Available data:
#[global] Instance shared_laws {BP : BuildProfile} : StoreLaws SharedConcurrentStore (SQ := shared_sequenced).
Proof.
  refine {| lawful := good_store |}; intros *; intros Hs; try intros Hp;
    cbn [load_byte_relaxed store_byte_relaxed store_head_release load_oldest_acquire store_oldest_relaxed
         fetch_add_lost_release begin_control_update end_control_update_release release_before_clobber
         acquire_before_recheck read_oldest_after_record shared_store cs_capacity] in *.
  - unfold ss_load_byte_relaxed. rewrite atomic_u8_ok by done. cbn [mbind io_bind io_match]. by rewrite Nat.add_comm, Nat.add_sub.
  - unfold ss_store_byte_relaxed. rewrite atomic_u8_ok by done. cbn [mbind io_bind io_match]. by rewrite Nat.add_comm, Nat.add_sub.
  - unfold ss_store_head_release, store_u64. by rewrite atomic_u64_ok by (done || by_compute).
  - unfold ss_load_oldest_acquire, load_u64. by rewrite atomic_u64_ok by (done || by_compute).
  - unfold ss_store_oldest_relaxed, store_u64. by rewrite atomic_u64_ok by (done || by_compute).
  - unfold ss_fetch_add_lost_release. by rewrite atomic_u64_ok by (done || by_compute).
  - unfold ss_begin_control_update. rewrite atomic_u32_ok by (done || by_compute).
    eexists. split; [reflexivity|]. intros prev Hprev. cbv beta. rewrite debug_assert_ok by done. eexists. split; reflexivity.
  - unfold ss_end_control_update_release. rewrite atomic_u32_ok by (done || by_compute).
    eexists. split; [reflexivity|]. intros prev Hprev. cbv beta. rewrite debug_assert_ok by (by rewrite Z.negb_even). reflexivity.
  - unfold ss_release_before_clobber. by rewrite decide_True by apply Hs.
  - unfold ss_acquire_before_recheck. by rewrite decide_True by apply Hs.
  - unfold ss_load_oldest_relaxed, load_u64. by rewrite atomic_u64_ok by (done || by_compute).
Defined.

(** ** The control image *)

(** What memory shows of the control block. *)
Definition shown (s : SharedConcurrentStore) (mem : list msg) : ControlBlockSnapshot :=
  header_snapshot (ss_capacity s) (cur mem LHead) (cur mem LOldest) (cur mem LLost).

Definition words_fit (mem : list msg) : Prop :=
  is_u64 (cur mem LHead) ∧ is_u64 (cur mem LOldest) ∧ is_u64 (cur mem LLost) ∧ is_u32 (cur mem LSeq).

Section image.
Context {BP : BuildProfile} (s : SharedConcurrentStore) (Hs : good_store s) (mem : list msg).
Abbreviation region := (sr_bytes (ss_region s)).

Lemma header_wf capacity head oldest lost :
  is_u64 head → is_u64 oldest → is_u64 lost → snapshot_wf (header_snapshot capacity head oldest lost).
Proof.
  intros Hh Ho Hl. assert (is_u32 (u32_or_max capacity)) by (unfold u32_or_max, fits; case_decide; lia).
  unfold snapshot_wf, hash_wf. cbn [header_snapshot cb_version cb_caps cb_buffer_id cb_buffer_bytes cb_head_abs
    cb_oldest_abs cb_lost_count cb_run_id cb_epoch_id cb_epoch_first_abs cb_definition_hash cb_prev_definition_hash].
  split_and!; first [assumption|by_compute].
Qed.

Lemma region_fields :
  seg region 0 4 = CONTROL_BLOCK_SYNC ∧ seg region 6 2 = [0; 0] ∧ seg region 20 4 = [0; 0; 0; 0]
  ∧ (88 ≤ length region)%nat ∧ ∃ head oldest lost, cb_at region = header_snapshot (ss_capacity s) head oldest lost.
Proof.
  destruct (gs_header _ Hs) as (head & oldest & lost & lock & (H1 & H2 & H3 & Hlk) & Hh). unfold CONTROL_BLOCK_LEN in Hh.
  pose proof (header_wf (ss_capacity s) head oldest lost H1 H2 H3) as Hwf.
  destruct (cb_image_fields _ lock (drop 88 region) Hwf Hlk) as (H0 & _ & H6 & H20 & Hat).
  rewrite <-Hh, take_drop in *. pose proof (length_cb_image _ lock Hwf) as Hl. rewrite <-Hh, length_take in Hl.
  split_and!; try done; [lia|]. by exists head, oldest, lost.
Qed.

(** A byte of the control block as [load_control_u8] sees it. *)
Definition control_byte (offset : nat) : u8 :=
  match shared_byte offset with
  | Some (l, i) => cur mem l / 256 ^ Z.of_nat i mod 256
  | None => from_le_bytes (seg region offset 1)
  end.

Lemma solo_control_bytes {E} n : ∀ o, (o + n ≤ DATA_OFFSET)%nat →
  solo (E:=E) mem (read_control_bytes s o n) = Ok (control_byte <$> seq o n).
Proof.
  induction n as [|n IH]; intros o Ho; [done|]. cbn [read_control_bytes seq]. rewrite fmap_cons, solo_bind.
  assert (Hb : solo (E:=E) mem (load_control_u8 s o) = Ok (control_byte o)).
  { unfold load_control_u8, control_byte. rewrite atomic_u8_at_ok by (done || lia). cbn [mbind io_bind io_match].
    by destruct (shared_byte o) as [[l i]|]. }
  rewrite Hb, ok_bind, solo_bind, Nat.add_1_r, IH by lia. done.
Qed.

Lemma control_bytes_seg n : ∀ o, (o + n ≤ length region)%nat → (∀ k, (o ≤ k < o + n)%nat → shared_byte k = None) →
  control_byte <$> seq o n = seg region o n.
Proof.
  induction n as [|n IH]; intros o Ho Hk; [done|]. cbn [seq]. rewrite fmap_cons, IH; [|lia|intros; apply Hk; lia].
  destruct (lookup_lt_is_Some_2 region o) as [b Hb]; [lia|]. rewrite (seg_S _ _ _ _ Hb). f_equal.
  unfold control_byte. rewrite Hk by lia. rewrite (seg_S _ _ 0 _ Hb).
  change (from_le_bytes (b :: seg region (S o) 0)) with (b + 256 * 0). lia.
Qed.

Lemma constant_seg o n :
  (o + n ≤ 88)%nat → (∀ k, (o ≤ k < o + n)%nat → shared_byte k = None) →
  seg (control_byte <$> seq 0 88) o n = seg region o n.
Proof.
  intros Ho Hk. destruct region_fields as (_ & _ & _ & Hl & _). rewrite <-control_bytes_seg by (done || lia).
  unfold seg. rewrite <-!fmap_drop, <-fmap_take. rewrite drop_seq, take_seq. f_equal. by replace (n `min` (88 - o))%nat with n by lia.
Qed.

(** Words copied into the image. *)
Definition patch (bs : bytes) (p : nat * bytes) : bytes := splice bs p.1 p.2.
Definition patch_ok (p : nat * bytes) : Prop := (p.1 + length p.2 ≤ 88)%nat.

Lemma length_patches ps : ∀ bs, length bs = 88%nat → Forall patch_ok ps → length (foldl patch bs ps) = 88%nat.
Proof.
  induction ps as [|p ps IH]; intros bs Hl Hp; [done|]. apply Forall_cons_1 in Hp as [Hp Hps]. unfold patch_ok in Hp.
  apply IH; [|done]. unfold patch. by rewrite length_splice by lia.
Qed.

Directions for this task: Return the full material unchanged.

Written solution:
#[global] Instance shared_laws {BP : BuildProfile} : StoreLaws SharedConcurrentStore (SQ := shared_sequenced).
Proof.
  refine {| lawful := good_store |}; intros *; intros Hs; try intros Hp;
    cbn [load_byte_relaxed store_byte_relaxed store_head_release load_oldest_acquire store_oldest_relaxed
         fetch_add_lost_release begin_control_update end_control_update_release release_before_clobber
         acquire_before_recheck read_oldest_after_record shared_store cs_capacity] in *.
  - unfold ss_load_byte_relaxed. rewrite atomic_u8_ok by done. cbn [mbind io_bind io_match]. by rewrite Nat.add_comm, Nat.add_sub.
  - unfold ss_store_byte_relaxed. rewrite atomic_u8_ok by done. cbn [mbind io_bind io_match]. by rewrite Nat.add_comm, Nat.add_sub.
  - unfold ss_store_head_release, store_u64. by rewrite atomic_u64_ok by (done || by_compute).
  - unfold ss_load_oldest_acquire, load_u64. by rewrite atomic_u64_ok by (done || by_compute).
  - unfold ss_store_oldest_relaxed, store_u64. by rewrite atomic_u64_ok by (done || by_compute).
  - unfold ss_fetch_add_lost_release. by rewrite atomic_u64_ok by (done || by_compute).
  - unfold ss_begin_control_update. rewrite atomic_u32_ok by (done || by_compute).
    eexists. split; [reflexivity|]. intros prev Hprev. cbv beta. rewrite debug_assert_ok by done. eexists. split; reflexivity.
  - unfold ss_end_control_update_release. rewrite atomic_u32_ok by (done || by_compute).
    eexists. split; [reflexivity|]. intros prev Hprev. cbv beta. rewrite debug_assert_ok by (by rewrite Z.negb_even). reflexivity.
  - unfold ss_release_before_clobber. by rewrite decide_True by apply Hs.
  - unfold ss_acquire_before_recheck. by rewrite decide_True by apply Hs.
  - unfold ss_load_oldest_relaxed, load_u64. by rewrite atomic_u64_ok by (done || by_compute).
Defined.

(** ** The control image *)

(** What memory shows of the control block. *)
Definition shown (s : SharedConcurrentStore) (mem : list msg) : ControlBlockSnapshot :=
  header_snapshot (ss_capacity s) (cur mem LHead) (cur mem LOldest) (cur mem LLost).

Definition words_fit (mem : list msg) : Prop :=
  is_u64 (cur mem LHead) ∧ is_u64 (cur mem LOldest) ∧ is_u64 (cur mem LLost) ∧ is_u32 (cur mem LSeq).

Section image.
Context {BP : BuildProfile} (s : SharedConcurrentStore) (Hs : good_store s) (mem : list msg).
Abbreviation region := (sr_bytes (ss_region s)).

Lemma header_wf capacity head oldest lost :
  is_u64 head → is_u64 oldest → is_u64 lost → snapshot_wf (header_snapshot capacity head oldest lost).
Proof.
  intros Hh Ho Hl. assert (is_u32 (u32_or_max capacity)) by (unfold u32_or_max, fits; case_decide; lia).
  unfold snapshot_wf, hash_wf. cbn [header_snapshot cb_version cb_caps cb_buffer_id cb_buffer_bytes cb_head_abs
    cb_oldest_abs cb_lost_count cb_run_id cb_epoch_id cb_epoch_first_abs cb_definition_hash cb_prev_definition_hash].
  split_and!; first [assumption|by_compute].
Qed.

Lemma region_fields :
  seg region 0 4 = CONTROL_BLOCK_SYNC ∧ seg region 6 2 = [0; 0] ∧ seg region 20 4 = [0; 0; 0; 0]
  ∧ (88 ≤ length region)%nat ∧ ∃ head oldest lost, cb_at region = header_snapshot (ss_capacity s) head oldest lost.
Proof.
  destruct (gs_header _ Hs) as (head & oldest & lost & lock & (H1 & H2 & H3 & Hlk) & Hh). unfold CONTROL_BLOCK_LEN in Hh.
  pose proof (header_wf (ss_capacity s) head oldest lost H1 H2 H3) as Hwf.
  destruct (cb_image_fields _ lock (drop 88 region) Hwf Hlk) as (H0 & _ & H6 & H20 & Hat).
  rewrite <-Hh, take_drop in *. pose proof (length_cb_image _ lock Hwf) as Hl. rewrite <-Hh, length_take in Hl.
  split_and!; try done; [lia|]. by exists head, oldest, lost.
Qed.

(** A byte of the control block as [load_control_u8] sees it. *)
Definition control_byte (offset : nat) : u8 :=
  match shared_byte offset with
  | Some (l, i) => cur mem l / 256 ^ Z.of_nat i mod 256
  | None => from_le_bytes (seg region offset 1)
  end.

Lemma solo_control_bytes {E} n : ∀ o, (o + n ≤ DATA_OFFSET)%nat →
  solo (E:=E) mem (read_control_bytes s o n) = Ok (control_byte <$> seq o n).
Proof.
  induction n as [|n IH]; intros o Ho; [done|]. cbn [read_control_bytes seq]. rewrite fmap_cons, solo_bind.
  assert (Hb : solo (E:=E) mem (load_control_u8 s o) = Ok (control_byte o)).
  { unfold load_control_u8, control_byte. rewrite atomic_u8_at_ok by (done || lia). cbn [mbind io_bind io_match].
    by destruct (shared_byte o) as [[l i]|]. }
  rewrite Hb, ok_bind, solo_bind, Nat.add_1_r, IH by lia. done.
Qed.

Lemma control_bytes_seg n : ∀ o, (o + n ≤ length region)%nat → (∀ k, (o ≤ k < o + n)%nat → shared_byte k = None) →
  control_byte <$> seq o n = seg region o n.
Proof.
  induction n as [|n IH]; intros o Ho Hk; [done|]. cbn [seq]. rewrite fmap_cons, IH; [|lia|intros; apply Hk; lia].
  destruct (lookup_lt_is_Some_2 region o) as [b Hb]; [lia|]. rewrite (seg_S _ _ _ _ Hb). f_equal.
  unfold control_byte. rewrite Hk by lia. rewrite (seg_S _ _ 0 _ Hb).
  change (from_le_bytes (b :: seg region (S o) 0)) with (b + 256 * 0). lia.
Qed.

Lemma constant_seg o n :
  (o + n ≤ 88)%nat → (∀ k, (o ≤ k < o + n)%nat → shared_byte k = None) →
  seg (control_byte <$> seq 0 88) o n = seg region o n.
Proof.
  intros Ho Hk. destruct region_fields as (_ & _ & _ & Hl & _). rewrite <-control_bytes_seg by (done || lia).
  unfold seg. rewrite <-!fmap_drop, <-fmap_take. rewrite drop_seq, take_seq. f_equal. by replace (n `min` (88 - o))%nat with n by lia.
Qed.

(** Words copied into the image. *)
Definition patch (bs : bytes) (p : nat * bytes) : bytes := splice bs p.1 p.2.
Definition patch_ok (p : nat * bytes) : Prop := (p.1 + length p.2 ≤ 88)%nat.

Lemma length_patches ps : ∀ bs, length bs = 88%nat → Forall patch_ok ps → length (foldl patch bs ps) = 88%nat.
Proof.
  induction ps as [|p ps IH]; intros bs Hl Hp; [done|]. apply Forall_cons_1 in Hp as [Hp Hps]. unfold patch_ok in Hp.
  apply IH; [|done]. unfold patch. by rewrite length_splice by lia.
Qed.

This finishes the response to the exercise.